#### INPUT DATA

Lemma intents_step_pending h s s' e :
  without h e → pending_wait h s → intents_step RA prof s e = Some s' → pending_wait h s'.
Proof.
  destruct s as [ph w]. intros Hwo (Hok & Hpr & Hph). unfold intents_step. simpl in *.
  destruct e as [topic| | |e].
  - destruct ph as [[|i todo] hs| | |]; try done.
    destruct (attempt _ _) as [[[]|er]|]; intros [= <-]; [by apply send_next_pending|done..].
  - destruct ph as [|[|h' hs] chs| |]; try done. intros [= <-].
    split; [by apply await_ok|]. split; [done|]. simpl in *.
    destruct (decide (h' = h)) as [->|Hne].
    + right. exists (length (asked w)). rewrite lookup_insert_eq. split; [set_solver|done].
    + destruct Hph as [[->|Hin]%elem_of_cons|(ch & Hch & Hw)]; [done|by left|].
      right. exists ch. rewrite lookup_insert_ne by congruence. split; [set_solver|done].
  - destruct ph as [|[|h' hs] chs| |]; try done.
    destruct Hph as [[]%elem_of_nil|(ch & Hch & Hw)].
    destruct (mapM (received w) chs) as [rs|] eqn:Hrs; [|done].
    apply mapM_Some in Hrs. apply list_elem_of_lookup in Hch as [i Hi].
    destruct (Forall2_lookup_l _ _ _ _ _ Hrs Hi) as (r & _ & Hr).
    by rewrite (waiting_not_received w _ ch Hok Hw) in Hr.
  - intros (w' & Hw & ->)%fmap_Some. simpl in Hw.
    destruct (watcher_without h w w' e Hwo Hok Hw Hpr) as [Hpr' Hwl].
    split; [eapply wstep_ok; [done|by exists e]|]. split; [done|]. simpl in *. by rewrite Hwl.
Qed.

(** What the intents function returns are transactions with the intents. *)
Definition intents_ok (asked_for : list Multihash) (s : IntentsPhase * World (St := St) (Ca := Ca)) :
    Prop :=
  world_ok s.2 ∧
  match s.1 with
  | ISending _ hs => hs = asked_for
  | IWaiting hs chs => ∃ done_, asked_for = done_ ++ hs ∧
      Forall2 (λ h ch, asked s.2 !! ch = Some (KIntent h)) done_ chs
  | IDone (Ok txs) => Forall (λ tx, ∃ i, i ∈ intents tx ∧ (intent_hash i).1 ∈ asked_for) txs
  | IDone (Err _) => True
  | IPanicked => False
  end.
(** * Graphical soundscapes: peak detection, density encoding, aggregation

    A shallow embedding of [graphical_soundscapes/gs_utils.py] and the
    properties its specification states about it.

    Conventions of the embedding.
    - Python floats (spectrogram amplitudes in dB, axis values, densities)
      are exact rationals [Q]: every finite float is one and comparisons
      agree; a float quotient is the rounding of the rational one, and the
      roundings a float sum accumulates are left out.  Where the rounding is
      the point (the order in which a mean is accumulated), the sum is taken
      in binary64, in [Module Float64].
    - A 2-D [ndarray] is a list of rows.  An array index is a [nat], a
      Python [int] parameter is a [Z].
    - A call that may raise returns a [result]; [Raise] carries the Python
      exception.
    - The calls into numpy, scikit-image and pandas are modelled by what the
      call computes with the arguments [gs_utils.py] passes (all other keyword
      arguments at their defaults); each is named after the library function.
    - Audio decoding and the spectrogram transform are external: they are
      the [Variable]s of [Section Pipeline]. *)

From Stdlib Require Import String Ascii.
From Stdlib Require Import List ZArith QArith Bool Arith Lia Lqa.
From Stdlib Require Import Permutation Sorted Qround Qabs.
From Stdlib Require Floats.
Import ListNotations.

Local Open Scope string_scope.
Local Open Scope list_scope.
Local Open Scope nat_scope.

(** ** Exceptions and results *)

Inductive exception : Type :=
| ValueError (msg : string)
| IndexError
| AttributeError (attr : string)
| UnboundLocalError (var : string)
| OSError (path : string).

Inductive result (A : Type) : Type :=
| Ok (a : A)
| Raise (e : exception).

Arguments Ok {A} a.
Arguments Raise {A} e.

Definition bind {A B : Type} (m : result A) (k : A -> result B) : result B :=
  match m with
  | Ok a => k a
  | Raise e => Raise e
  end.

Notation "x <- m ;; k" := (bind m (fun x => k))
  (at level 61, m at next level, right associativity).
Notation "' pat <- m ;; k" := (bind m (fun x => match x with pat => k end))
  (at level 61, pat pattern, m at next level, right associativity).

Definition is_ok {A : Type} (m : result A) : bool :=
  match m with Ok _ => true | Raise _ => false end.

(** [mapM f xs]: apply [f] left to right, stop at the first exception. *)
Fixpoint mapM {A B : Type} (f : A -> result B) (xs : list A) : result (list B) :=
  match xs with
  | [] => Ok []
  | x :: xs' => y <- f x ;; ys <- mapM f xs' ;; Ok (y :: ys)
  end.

########

**DIRECTIONS:**
Copy exactly the stretch of data above from the line with "call computes with" through the line with "pat => k end))", and omit all other lines.

**ANSWER BOX:**
      call computes with the arguments [gs_utils.py] passes (all other keyword
      arguments at their defaults); each is named after the library function.
    - Audio decoding and the spectrogram transform are external: they are
      the [Variable]s of [Section Pipeline]. *)

From Stdlib Require Import String Ascii.
From Stdlib Require Import List ZArith QArith Bool Arith Lia Lqa.
From Stdlib Require Import Permutation Sorted Qround Qabs.
From Stdlib Require Floats.
Import ListNotations.

Local Open Scope string_scope.
Local Open Scope list_scope.
Local Open Scope nat_scope.

(** ** Exceptions and results *)

Inductive exception : Type :=
| ValueError (msg : string)
| IndexError
| AttributeError (attr : string)
| UnboundLocalError (var : string)
| OSError (path : string).

Inductive result (A : Type) : Type :=
| Ok (a : A)
| Raise (e : exception).

Arguments Ok {A} a.
Arguments Raise {A} e.

Definition bind {A B : Type} (m : result A) (k : A -> result B) : result B :=
  match m with
  | Ok a => k a
  | Raise e => Raise e
  end.

Notation "x <- m ;; k" := (bind m (fun x => k))
  (at level 61, m at next level, right associativity).
Notation "' pat <- m ;; k" := (bind m (fun x => match x with pat => k end))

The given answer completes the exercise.